#### TASK TO COMPLETE
Your response should consist of every line below, reproduced without alteration.

*** Opening EXERCISE INPUTS ***

Definition power_target (cfg : lc_cfg) (x : lc_ctx) : Z := if standby x then standby_dbm cfg else level_request cfg (power x).

Definition power_known (cfg : lc_cfg) (level : Z) : Prop :=
  level = LC_POWER_NONE \/ lc_power_valid (is_ap cfg) (max_power cfg) level = true.

(** What of the context the power depends on. *)
Definition power_part (x : lc_ctx) : Z * option Z * bool := (power x, pending_power x, standby x).

Section invariant.
Context {W : Type} `{LcLog W} `{CJson} (cfg : lc_cfg).

Record power_ctx_ok (x : lc_ctx) : Prop := {
  po_power : power_known cfg (power x);
  po_pending level : pending_power x = Some level -> lc_power_valid (is_ap cfg) (max_power cfg) level = true;
  po_standby : standby x = true -> is_ap cfg = true /\ 0 <= standby_dbm cfg <= 30
}.

(** The chip was last told what the state calls for, where the state calls for
    anything. *)
Definition power_current (x : lc_ctx) (w : W) : Prop :=
  standby x = true \/ power x <> LC_POWER_NONE -> last_power None (lc_sets w) = Some (power_target cfg x).

Record power_ok (s : lst W) : Prop := {
  pk_ctx : power_ctx_ok (L s);
  pk_sets : Forall (power_request_ok cfg) (lc_sets (Wd s));
  pk_last : power_current (L s) (Wd s)
}.

(** *** Steps that have nothing to do with power *)

Definition calm (s t : lst W) : Prop := power_part (L s) = power_part (L t) /\ quiet (Wd s) (Wd t).

#[export] Instance calm_preorder : PreOrder calm.
Proof.
  split; [by intros s|]; intros s t u [E1 Q1] [E2 Q2]; split; [congruence|by transitivity (Wd t)].
Qed.

Lemma calm_sys {A} (m : M W A) : keeps quiet m -> keeps calm (sys m).
Proof. intros Hm s; rewrite sys_run; split; [done|apply Hm]. Qed.
Lemma calm_sys_ {A} (m : M W A) : keeps quiet m -> keeps calm (sys_ m).
Proof. intros Hm s; rewrite sys__run; split; [done|apply Hm]. Qed.
Lemma calm_pure {A} (m : M (lst W) A) : (forall s, power_part (L s) = power_part (L (m s).2) /\ Wd (m s).2 = Wd s) -> keeps calm m.
Proof. intros Hm s; destruct (Hm s) as [E Ew]; split; [done|]; by rewrite Ew. Qed.

Lemma last_power_app acc rs rs' : last_power acc (rs ++ rs') = last_power (last_power acc rs) rs'.
Proof. revert acc; induction rs as [|r rs IH]; intros acc; [done|]; destruct r; cbn; apply IH. Qed.

Lemma last_power_quiet rs acc : Forall (fun r => is_power r = false) rs -> last_power acc rs = acc.
Proof. induction 1 as [|r rs Hr _ IH]; [done|]; by destruct r. Qed.

Lemma calm_ok s t : calm s t -> power_ok s -> power_ok t.
Proof.
  intros [E (rs & Er & Hq)] [[Hp Hq' Hs] Hf Hl]; unfold power_part in E; injection E as E1 E2 E3.
  assert (Hr : Forall (power_request_ok cfg) rs) by (eapply list.Forall_impl; [exact Hq|]; by intros []).
  constructor.
  - constructor; [by rewrite <- E1|by rewrite <- E2|by rewrite <- E3].
  - rewrite Er; by apply Forall_app.
  - unfold power_current, power_target in *; rewrite Er, last_power_app, last_power_quiet by done.
    rewrite <- E1, <- E3; exact Hl.
Qed.
End invariant.

Ltac calm_leaf := first
  [ apply calm_sys; by quiets
  | apply calm_sys_; by quiets
  | apply calm_pure; intros ?; split; reflexivity
  | unfold_op ].
Ltac calms := keeps_walk calm_leaf.

Section steps.
Context {W : Type} `{LcLog W} `{CJson} (cfg : lc_cfg).

(** *** Setting the power *)

Definition ap_requests (dbm auto3 : Z) (fem : bool) : list lc_set :=
  (if fem then [BB_SET_POWER_AUTO PWR_AUTO_MODE_3 (u8 auto3) (u8 auto3)] else []) ++
  [BB_SET_POWER_AUTO BB_PWR_AUTO_DISCONNECT (u8 dbm) (u8 dbm); BB_SET_POWER BB_USER_BR_CS (u8 dbm)].

Definition dev_requests (level : Z) : list lc_set :=
  let dbm := power_level_dbm false level in
  [if level =? LC_POWER_AUTO then BB_SET_POWER_AUTO BB_PWR_AUTO_ON DEV_AUTO_MAX_DBM DEV_AUTO_MIN_DBM
   else BB_SET_POWER_AUTO BB_PWR_AUTO_OFF (DEV_AUTO_MIN_DBM + 3) DEV_AUTO_MIN_DBM;
   BB_SET_POWER_AUTO BB_PWR_AUTO_DISCONNECT (u8 dbm) (u8 dbm); BB_SET_POWER BB_USER_0 (u8 (dbm + DEV_TARGET_OFFSET_DBM))].

Lemma ap_power_sets dbm auto3 fem (w : W) : lc_sets (ap_power_apply_dbm dbm auto3 fem w).2 = lc_sets w ++ ap_requests dbm auto3 fem.
Proof.
  unfold ap_power_apply_dbm, power_auto_ioctl, ap_requests, ar8030_set_fem_ctrl, ar8030_prj_set.
  destruct fem; repeat (rewrite bind_run; cbv beta); cbn [fst snd mret M_ret];
    try match goal with |- context [bb_ioctl ?r ?w] => pose proof (log_ioctl r w); destruct (bb_ioctl r w) as [[? ?] ?]; cbn [snd] in * end.
  all: autorewrite with lc_log in *; simplify_eq; try match goal with E : lc_sets _ = _ |- _ => rewrite E end; by rewrite <- ?app_assoc.
Qed.

Lemma lc_power_sets level fem (w : W) :
  lc_power_valid (is_ap cfg) (max_power cfg) level = true ->
  lc_sets (lc_power_apply (is_ap cfg) level fem w).2
    = lc_sets w ++ (if is_ap cfg then ap_requests (power_level_dbm true level) 1 fem else dev_requests level).
Proof.
  unfold lc_power_valid, lc_power_apply; intros Hv; apply andb_true_iff in Hv as [Hd _]; bool_to_prop.
  rewrite (proj2 (Z.ltb_ge _ _)) by lia; destruct (is_ap cfg); [apply ap_power_sets|].
  unfold dev_requests, power_auto_ioctl; destruct (level =? LC_POWER_AUTO); repeat (rewrite bind_run; cbv beta); cbn [fst snd mret M_ret];
    autorewrite with lc_log; by rewrite <- !app_assoc.
Qed.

*** Closing EXERCISE INPUTS ***

#### SOLUTION TO THIS TASK
Definition power_target (cfg : lc_cfg) (x : lc_ctx) : Z := if standby x then standby_dbm cfg else level_request cfg (power x).

Definition power_known (cfg : lc_cfg) (level : Z) : Prop :=
  level = LC_POWER_NONE \/ lc_power_valid (is_ap cfg) (max_power cfg) level = true.

(** What of the context the power depends on. *)
Definition power_part (x : lc_ctx) : Z * option Z * bool := (power x, pending_power x, standby x).

Section invariant.
Context {W : Type} `{LcLog W} `{CJson} (cfg : lc_cfg).

Record power_ctx_ok (x : lc_ctx) : Prop := {
  po_power : power_known cfg (power x);
  po_pending level : pending_power x = Some level -> lc_power_valid (is_ap cfg) (max_power cfg) level = true;
  po_standby : standby x = true -> is_ap cfg = true /\ 0 <= standby_dbm cfg <= 30
}.

(** The chip was last told what the state calls for, where the state calls for
    anything. *)
Definition power_current (x : lc_ctx) (w : W) : Prop :=
  standby x = true \/ power x <> LC_POWER_NONE -> last_power None (lc_sets w) = Some (power_target cfg x).

Record power_ok (s : lst W) : Prop := {
  pk_ctx : power_ctx_ok (L s);
  pk_sets : Forall (power_request_ok cfg) (lc_sets (Wd s));
  pk_last : power_current (L s) (Wd s)
}.

(** *** Steps that have nothing to do with power *)

Definition calm (s t : lst W) : Prop := power_part (L s) = power_part (L t) /\ quiet (Wd s) (Wd t).

#[export] Instance calm_preorder : PreOrder calm.
Proof.
  split; [by intros s|]; intros s t u [E1 Q1] [E2 Q2]; split; [congruence|by transitivity (Wd t)].
Qed.

Lemma calm_sys {A} (m : M W A) : keeps quiet m -> keeps calm (sys m).
Proof. intros Hm s; rewrite sys_run; split; [done|apply Hm]. Qed.
Lemma calm_sys_ {A} (m : M W A) : keeps quiet m -> keeps calm (sys_ m).
Proof. intros Hm s; rewrite sys__run; split; [done|apply Hm]. Qed.
Lemma calm_pure {A} (m : M (lst W) A) : (forall s, power_part (L s) = power_part (L (m s).2) /\ Wd (m s).2 = Wd s) -> keeps calm m.
Proof. intros Hm s; destruct (Hm s) as [E Ew]; split; [done|]; by rewrite Ew. Qed.

Lemma last_power_app acc rs rs' : last_power acc (rs ++ rs') = last_power (last_power acc rs) rs'.
Proof. revert acc; induction rs as [|r rs IH]; intros acc; [done|]; destruct r; cbn; apply IH. Qed.

Lemma last_power_quiet rs acc : Forall (fun r => is_power r = false) rs -> last_power acc rs = acc.
Proof. induction 1 as [|r rs Hr _ IH]; [done|]; by destruct r. Qed.

Lemma calm_ok s t : calm s t -> power_ok s -> power_ok t.
Proof.
  intros [E (rs & Er & Hq)] [[Hp Hq' Hs] Hf Hl]; unfold power_part in E; injection E as E1 E2 E3.
  assert (Hr : Forall (power_request_ok cfg) rs) by (eapply list.Forall_impl; [exact Hq|]; by intros []).
  constructor.
  - constructor; [by rewrite <- E1|by rewrite <- E2|by rewrite <- E3].
  - rewrite Er; by apply Forall_app.
  - unfold power_current, power_target in *; rewrite Er, last_power_app, last_power_quiet by done.
    rewrite <- E1, <- E3; exact Hl.
Qed.
End invariant.

Ltac calm_leaf := first
  [ apply calm_sys; by quiets
  | apply calm_sys_; by quiets
  | apply calm_pure; intros ?; split; reflexivity
  | unfold_op ].
Ltac calms := keeps_walk calm_leaf.

Section steps.
Context {W : Type} `{LcLog W} `{CJson} (cfg : lc_cfg).

(** *** Setting the power *)

Definition ap_requests (dbm auto3 : Z) (fem : bool) : list lc_set :=
  (if fem then [BB_SET_POWER_AUTO PWR_AUTO_MODE_3 (u8 auto3) (u8 auto3)] else []) ++
  [BB_SET_POWER_AUTO BB_PWR_AUTO_DISCONNECT (u8 dbm) (u8 dbm); BB_SET_POWER BB_USER_BR_CS (u8 dbm)].

Definition dev_requests (level : Z) : list lc_set :=
  let dbm := power_level_dbm false level in
  [if level =? LC_POWER_AUTO then BB_SET_POWER_AUTO BB_PWR_AUTO_ON DEV_AUTO_MAX_DBM DEV_AUTO_MIN_DBM
   else BB_SET_POWER_AUTO BB_PWR_AUTO_OFF (DEV_AUTO_MIN_DBM + 3) DEV_AUTO_MIN_DBM;
   BB_SET_POWER_AUTO BB_PWR_AUTO_DISCONNECT (u8 dbm) (u8 dbm); BB_SET_POWER BB_USER_0 (u8 (dbm + DEV_TARGET_OFFSET_DBM))].

Lemma ap_power_sets dbm auto3 fem (w : W) : lc_sets (ap_power_apply_dbm dbm auto3 fem w).2 = lc_sets w ++ ap_requests dbm auto3 fem.
Proof.
  unfold ap_power_apply_dbm, power_auto_ioctl, ap_requests, ar8030_set_fem_ctrl, ar8030_prj_set.
  destruct fem; repeat (rewrite bind_run; cbv beta); cbn [fst snd mret M_ret];
    try match goal with |- context [bb_ioctl ?r ?w] => pose proof (log_ioctl r w); destruct (bb_ioctl r w) as [[? ?] ?]; cbn [snd] in * end.
  all: autorewrite with lc_log in *; simplify_eq; try match goal with E : lc_sets _ = _ |- _ => rewrite E end; by rewrite <- ?app_assoc.
Qed.

Lemma lc_power_sets level fem (w : W) :
  lc_power_valid (is_ap cfg) (max_power cfg) level = true ->
  lc_sets (lc_power_apply (is_ap cfg) level fem w).2
    = lc_sets w ++ (if is_ap cfg then ap_requests (power_level_dbm true level) 1 fem else dev_requests level).
Proof.
  unfold lc_power_valid, lc_power_apply; intros Hv; apply andb_true_iff in Hv as [Hd _]; bool_to_prop.
  rewrite (proj2 (Z.ltb_ge _ _)) by lia; destruct (is_ap cfg); [apply ap_power_sets|].
  unfold dev_requests, power_auto_ioctl; destruct (level =? LC_POWER_AUTO); repeat (rewrite bind_run; cbv beta); cbn [fst snd mret M_ret];
    autorewrite with lc_log; by rewrite <- !app_assoc.
Qed.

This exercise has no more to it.